═══ DATASET RECORDS

(* ===== verification/Gui.v ===== *)
(** * The window manager: [system/gui.cpp], [system/include/gui.h]

    Windows are the entries of [heap], by address, 0 being the null pointer; the
    lists of windows are threaded through [next] and [prev].  A frame keeps the
    top of its children in the word [display_data], as the source does.  The
    virtual methods dispatch on [kind], the dynamic type.  A recursion that the
    windows drive (children, windows below) has fuel, and [None] is a null
    dereference or the end of the fuel. *)
From S2P Require Import Prelude Shapes Vga Objects.

Definition POINTER_WIDTH : Z := 16.
Definition POINTER_HEIGHT : Z := 16.
Definition MAX_WINDOWS : Z := 256.
Definition MAX_WINDOW_LEVELS : nat := 256.
Definition MAX_PROC_WINDOWS : Z := 16.
Definition GREEN : Z := 0x03E0.

Inductive Kind := GUIPlain | GUIFrame | GUITextBox | GUIDesktop.

Record GUIWindow := {
  windata : Window;
  pid : Z;
  next : Z;
  prev : Z;
  parent : Z;
  wm_root : Z;
  kind : Kind
}.

(** A window fresh from its constructor. *)
Definition new_GUIWindow (k : Kind) (w : Window) : GUIWindow :=
  {| windata := w; pid := 0; next := 0; prev := 0; parent := 0; wm_root := 0; kind := k |}.

Definition heap := Z -> GUIWindow.
Definition hset (h : heap) (p : Z) (w : GUIWindow) : heap := fun q => if q =? p then w else h q.
Lemma user_step k m q i : synced k m0 m -> used (Z.of_nat k) = true ->
  user_windows (clear_flag (Z.of_nat k) m) q i =
    if (q =? p) && (0 <=? i) && (i <? Z.of_nat (S k)) && used i then with_flags (u i) false (needs_redraw (u i))
    else user_windows m0 q i.
Proof.
  intros Hs Hu. unfold clear_flag, set_user. cbn [user_windows]. rewrite (sy_user _ _ _ Hs).
  destruct (Z.eqb_spec q p) as [->|]; cbn [andb]; [|done].
  destruct (Z.eqb_spec i (Z.of_nat k)) as [->|].
  - destruct (Z.leb_spec 0 (Z.of_nat k)), (Z.ltb_spec (Z.of_nat k) (Z.of_nat (S k))); try lia. by rewrite Hu.
  - destruct (Z.ltb_spec i (Z.of_nat k)), (Z.ltb_spec i (Z.of_nat (S k))); try lia; done.
Qed.

(** The other slots, when the heap changes at the new one and the links of the
    parent's children. *)
Lemma stack_at_ext h h' top ws :
  (forall w, w ∈ ws -> next (h' w) = next (h w) /\ prev (h' w) = prev (h w)) -> stack_at h top ws -> stack_at h' top ws.
Proof. intros He [Hs Hnd]. split; [|done]. by eapply seg_ext. Qed.

Lemma kids_slot k f w : (k <= 16)%nat -> w ∈ map gw (kids_below k f) ->
  exists j, w = gw j /\ slot j /\ j < Z.of_nat k /\ used j = true /\ parent_id (u j) = f.
Proof.
  intros Hk (j & -> & (H1 & H2 & H3)%elem_of_kids_below)%list_elem_of_fmap. exists j.
  split_and!; try done; unfold slot, MAX_PROC_WINDOWS; lia.
Qed.

Lemma skip_step fuel k m : (k < 16)%nat -> used (Z.of_nat k) = false -> synced k m0 m ->
  update_window fuel p (Z.of_nat k) m = Some (true, m) /\ synced (S k) m0 m.
Proof.
  intros Hk Hu Hs. pose proof Hu as Hc. unfold used in Hc. apply negb_false_iff in Hc. split.
  - unfold Gui.update_window. rewrite (sy_user _ _ _ Hs), Hu, andb_false_r, Hu0, Hc. done.
  - assert (forall i, 0 <= i < Z.of_nat (S k) -> used i = true -> 0 <= i < Z.of_nat k) as Hi.
    { intros i H1 H2. assert (i <> Z.of_nat k) by congruence. lia. }
    destruct Hs as [S1 S2 S3 S4 S5 S6 S7]. split; try done.
    + intros q i. rewrite S4. destruct (Z.ltb_spec i (Z.of_nat k)), (Z.ltb_spec i (Z.of_nat (S k))); try lia; try done.
      assert (i = Z.of_nat k) as -> by lia. by rewrite Hu, !andb_false_r.
    + intros q Hq. apply S5. intros i H1. apply Hq. lia.
    + intros i H1 H2. apply S6; auto.
    + intros f H1 H2. cbn [kids_below]. rewrite Hu. cbn [andb]. apply S7; [|done]. apply Hi; [done|].
      unfold used. by rewrite H2.
Qed.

══════

• DIRECTIONS:
Set down exactly the lines from the opening line of the material through the line in which "dereference or the end of the fuel. *)" occurs, both included, and no other lines.

• YOUR RESPONSE:
(* ===== verification/Gui.v ===== *)
(** * The window manager: [system/gui.cpp], [system/include/gui.h]

    Windows are the entries of [heap], by address, 0 being the null pointer; the
    lists of windows are threaded through [next] and [prev].  A frame keeps the
    top of its children in the word [display_data], as the source does.  The
    virtual methods dispatch on [kind], the dynamic type.  A recursion that the
    windows drive (children, windows below) has fuel, and [None] is a null
    dereference or the end of the fuel. *)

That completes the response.